Critical role for Tbx6 in mesoderm specification in the mouse embryo

Abstract

Tbx6 is a member of the T-box family of transcription factor genes. Two mutant alleles of this gene establish that Tbx6 is involved in both the specification and patterning of the somites along the entire length of the embryo. The null allele, Tbx6 tm1Pa , causes abnormal patterning of the cervical somites and improper specification of more posterior paraxial mesoderm, such that it forms ectopic neural tubes. In this study, we use this allele to further investigate the mechanism of action of the Tbx6 gene and investigate possible genetic interactions. We have tested the developmental and differentiation potential of Tbx6 tm1Pa / Tbx6 tm1Pa cells in ectopic sites, in vitro, and in chimeras in vivo. We have also documented cell proliferation and cell death in mutant tail buds in an attempt to explain the mechanism of tail bud enlargement in the Tbx6 mutant embryos.
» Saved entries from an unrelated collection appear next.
(** * The S3 multipart upload engine of ClickHouse

    A shallow embedding of [src/IO/S3/copyS3File.cpp] (the helpers behind
    [copyDataToS3File] and [copyS3File]) and of [src/IO/WriteBufferFromS3.cpp]
    (the streaming write buffer), with the properties of the engine proved
    over it.

    - [size_t] values are integers of [Z] with the 64-bit wrap-around of
      every addition and multiplication written out ([wrap]); an integer
      division by zero is undefined behaviour ([Undefined]).
    - The S3 client is a function from the requests answered so far and the
      request at hand to an outcome; every answered request is appended to
      the [trace] of the object that sent it.
    - A C++ exception is a result [Throw e s]: the object keeps the state [s]
      it had when the exception left the member function.
    - The thread pool behind [schedule] is an explicit list of events carried
      by the state, consumed at the points where the calling thread hands
      over control.
    - A loop of the source is a recursion on a fuel. A retry loop gets its
      budget of attempts; the loop over the parts in [performMultipartUpload]
      gets the number of parts that [calculatePartSize] has planned, which
      is what it takes when no position wraps around. A run that would need
      more ends in [OutOfFuel], and no property speaks about such a run.
    - Of a formatted exception message the model keeps the leading words,
      or the message of the server; the bucket, the key and the numbers put
      into the text are left out. The properties speak about the class and
      the code of an exception, not about its text.
    - The content length of a request is the [size_t] the source computes;
      its conversion to the type of the request is not modelled. *)

From Stdlib Require Import ZArith List String Bool Lia Arith Permutation.
Import ListNotations.

Local Open Scope string_scope.
Local Open Scope list_scope.
Local Open Scope Z_scope.

(** ** Machine integers *)

Definition SIZE_MODULUS : Z := 2 ^ 64.

(** Value of an unsigned 64-bit expression. *)
Definition wrap (x : Z) : Z := x mod SIZE_MODULUS.

Definition is_size_t (x : Z) : Prop := 0 <= x < SIZE_MODULUS.

Definition INT_MAX : Z := 2 ^ 31 - 1.

(** [static_cast<int>(x)] of a [size_t]. *)
Definition static_cast_int (x : Z) : Z := (x + 2 ^ 31) mod 2 ^ 32 - 2 ^ 31.

(** [std::max] and [std::min] on [size_t]. *)
Definition std_max (a b : Z) : Z := if a <? b then b else a.
Definition std_min (a b : Z) : Z := if b <? a then b else a.

(** The mathematical ceiling of [a / b], used in statements only. *)
Definition ceil_div (a b : Z) : Z := (a + b - 1) / b.

(** ** Errors and exceptions *)

(** [Aws::S3::S3Errors], as far as the engine tells its values apart. *)
Inductive S3Errors : Type :=
| NO_SUCH_KEY
| NO_SUCH_UPLOAD
| UNKNOWN.

Record AwsError : Type := mkAwsError {
  GetErrorType : S3Errors;
  GetExceptionName : string;
  GetMessage : string
}.

(** The two tests the retry loops make on a failure:
    [GetExceptionName() == "EntityTooLarge" || GetExceptionName() == "InvalidRequest"]
    and [GetErrorType() == Aws::S3::S3Errors::NO_SUCH_KEY]. *)
Definition is_too_large (e : AwsError) : bool :=
  String.eqb (GetExceptionName e) "EntityTooLarge"
  || String.eqb (GetExceptionName e) "InvalidRequest".

Definition is_no_such_key (e : AwsError) : bool :=
  match GetErrorType e with NO_SUCH_KEY => true | _ => false end.

(** [DB::ErrorCodes] used by the two files. *)
Inductive ErrorCode : Type :=
| S3_ERROR
| INVALID_CONFIG_PARAMETER
| LOGICAL_ERROR.

(** [DB::Exception] and its subclass [DB::S3Exception]. *)
Inductive Exception : Type :=
| DBException (code : ErrorCode) (message : string)
| S3Exception (s3_code : S3Errors) (message : string).

(** Modelled from the spec: the class [S3Exception] is declared outside the
    two files (IO/S3Common.h); section 7 of the specification classifies
    every failure reported by the object store as [Remote], which is the
    error code [S3_ERROR]. *)
Definition exception_code (e : Exception) : ErrorCode :=
  match e with
  | DBException c _ => c
  | S3Exception _ _ => S3_ERROR
  end.

(** The error kinds of the specification. *)
Inductive ErrorKind : Type := ConfigInvalid | Logic | Remote.

Definition kind_of (e : Exception) : ErrorKind :=
  match exception_code e with
  | S3_ERROR => Remote
  | INVALID_CONFIG_PARAMETER => ConfigInvalid
  | LOGICAL_ERROR => Logic
  end.

(** ** Requests, outcomes and the client *)

(** Where the body of a request reads its bytes from. *)
Inductive Body : Type :=
| SourceRange (offset size : Z)   (* LimitSeekableReadBuffer(create_read_buffer(), offset, size) *)
| TemporaryBuffer (size : Z).     (* the stream [temporary_buffer] *)

Record CompletedPart : Type := mkCompletedPart {
  ETag : string;
  PartNumber : Z
}.

Inductive Request : Type :=
| CreateMultipartUploadRequest
| UploadPartRequest (upload_id : string) (part_number : Z) (content_length : Z) (body : Body)
| UploadPartCopyRequest (upload_id : string) (part_number : Z) (range_first range_last : Z)
| CompleteMultipartUploadRequest (upload_id : string) (parts : list CompletedPart)
| AbortMultipartUploadRequest (upload_id : string)
| PutObjectRequest (content_length : Z) (body : Body)
| CopyObjectRequest
| HeadObjectRequest.

(** The outcome of a request; a success carries the upload id or the ETag
    where the request has one, the empty string otherwise. *)
Inductive Outcome : Type :=
| Success (result : string)
| Failure (error : AwsError).

Definition IsSuccess (o : Outcome) : bool :=
  match o with Success _ => true | Failure _ => false end.

Definition Trace : Type := list (Request * Outcome).

Definition Client : Type := Trace -> Request -> Outcome.

(** ** Observing a trace *)

Definition is_complete (r : Request) : bool :=
  match r with CompleteMultipartUploadRequest _ _ => true | _ => false end.

Definition is_put (r : Request) : bool :=
  match r with PutObjectRequest _ _ => true | _ => false end.

Definition is_copy (r : Request) : bool :=
  match r with CopyObjectRequest => true | _ => false end.

Definition is_head (r : Request) : bool :=
  match r with HeadObjectRequest => true | _ => false end.

Definition is_upload (r : Request) : bool :=
  match r with
  | UploadPartRequest _ _ _ _ | UploadPartCopyRequest _ _ _ _ => true
  | _ => false
  end.

Definition is_abort (r : Request) : bool :=
  match r with AbortMultipartUploadRequest _ => true | _ => false end.

Definition is_multipart (r : Request) : bool :=
  match r with
  | CreateMultipartUploadRequest
  | UploadPartRequest _ _ _ _ | UploadPartCopyRequest _ _ _ _
  | CompleteMultipartUploadRequest _ _
  | AbortMultipartUploadRequest _ => true
  | _ => false
  end.

(** The part number a request carries; zero for a request without one. *)
Definition part_number_of (r : Request) : Z :=
  match r with
  | UploadPartRequest _ n _ _ | UploadPartCopyRequest _ n _ _ => n
  | _ => 0
  end.

(** How many requests of a kind were answered so far. *)
Definition answered (kind : Request -> bool) (history : Trace) : nat :=
  List.length (filter (fun entry => kind (fst entry)) history).

(** A failed attempt that a retry loop may repeat. *)
Definition phantom_attempt (request : Request) (entry : Request * Outcome) : Prop :=
  fst entry = request /\
  exists e, snd entry = Failure e /\ GetErrorType e = NO_SUCH_KEY.

(** A failed attempt that the retry loops of the copy helpers repeat: it
    was answered with [NoSuchKey] and not refused as too large. *)
Definition repeated_attempt (request : Request) (entry : Request * Outcome) : Prop :=
  fst entry = request /\
  exists e, snd entry = Failure e /\ is_no_such_key e = true /\ is_too_large e = false.

(** The entries [es] are what [client] answers from the history [h] on. *)
Fixpoint answers_of (client : Client) (h : Trace) (es : Trace) : Prop :=
  match es with
  | [] => True
  | entry :: rest =>
      snd entry = client h (fst entry) /\ answers_of client (h ++ [entry]) rest
  end.

(** A part request that the server refused. *)
Definition failed_upload (entry : Request * Outcome) : bool :=
  is_upload (fst entry) && negb (IsSuccess (snd entry)).

Definition has_failed_upload (t : Trace) : bool := existsb failed_upload t.

Definition has_abort (t : Trace) : bool := existsb (fun entry => is_abort (fst entry)) t.

(** Every refused part request is followed by an [AbortMultipartUpload]. *)
Fixpoint aborts_follow (t : Trace) : bool :=
  match t with
  | [] => true
  | entry :: rest => (negb (failed_upload entry) || has_abort rest) && aborts_follow rest
  end.

(** An [AbortMultipartUpload] was sent for every refused part request:
    there are at least as many of the former as of the latter. *)
Definition aborts_cover (t : Trace) : Prop :=
  (List.length (filter failed_upload t) <= answered is_abort t)%nat.

(** The record of a single-shot operation: failed attempts that the retry
    loop repeated, fewer than its budget, then the attempt that ended it;
    the first attempt was answered with [first]. *)
Definition single_shot_attempts (request : Request) (budget : Z) (first : Outcome) (t : Trace)
  : Prop :=
  exists phantoms last,
    t = phantoms ++ [(request, last)] /\
    Forall (phantom_attempt request) phantoms /\
    Z.of_nat (List.length phantoms) < budget /\
    hd_error t = Some (request, first).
Our results indicate specific developmental restrictions on the differentiation of posterior cells lacking Tbx6, once they have traversed the primitive streak, but no restrictions in differentiation of anterior somites, or of Tbx6 null embryonic stem (ES) cells. We further demonstrate that Tbx6 null ES cells fail to populate posterior somites in chimeric embryos. To discover whether different T-box proteins interact on the same down stream targets in areas of expression overlap, we have explored potential interactions between Tbx6 and T ( Brachyury) in genetic crosses. Our results reveal that the T Wis mutation is epistatic to the Tbx6 tm1Pa mutation and that there is no apparent genetic interaction. However, homozygosity for Tbx6 tm1Pa and heterozygosity for T Wis mutation shows a combinatorial interaction at the phenotypic level.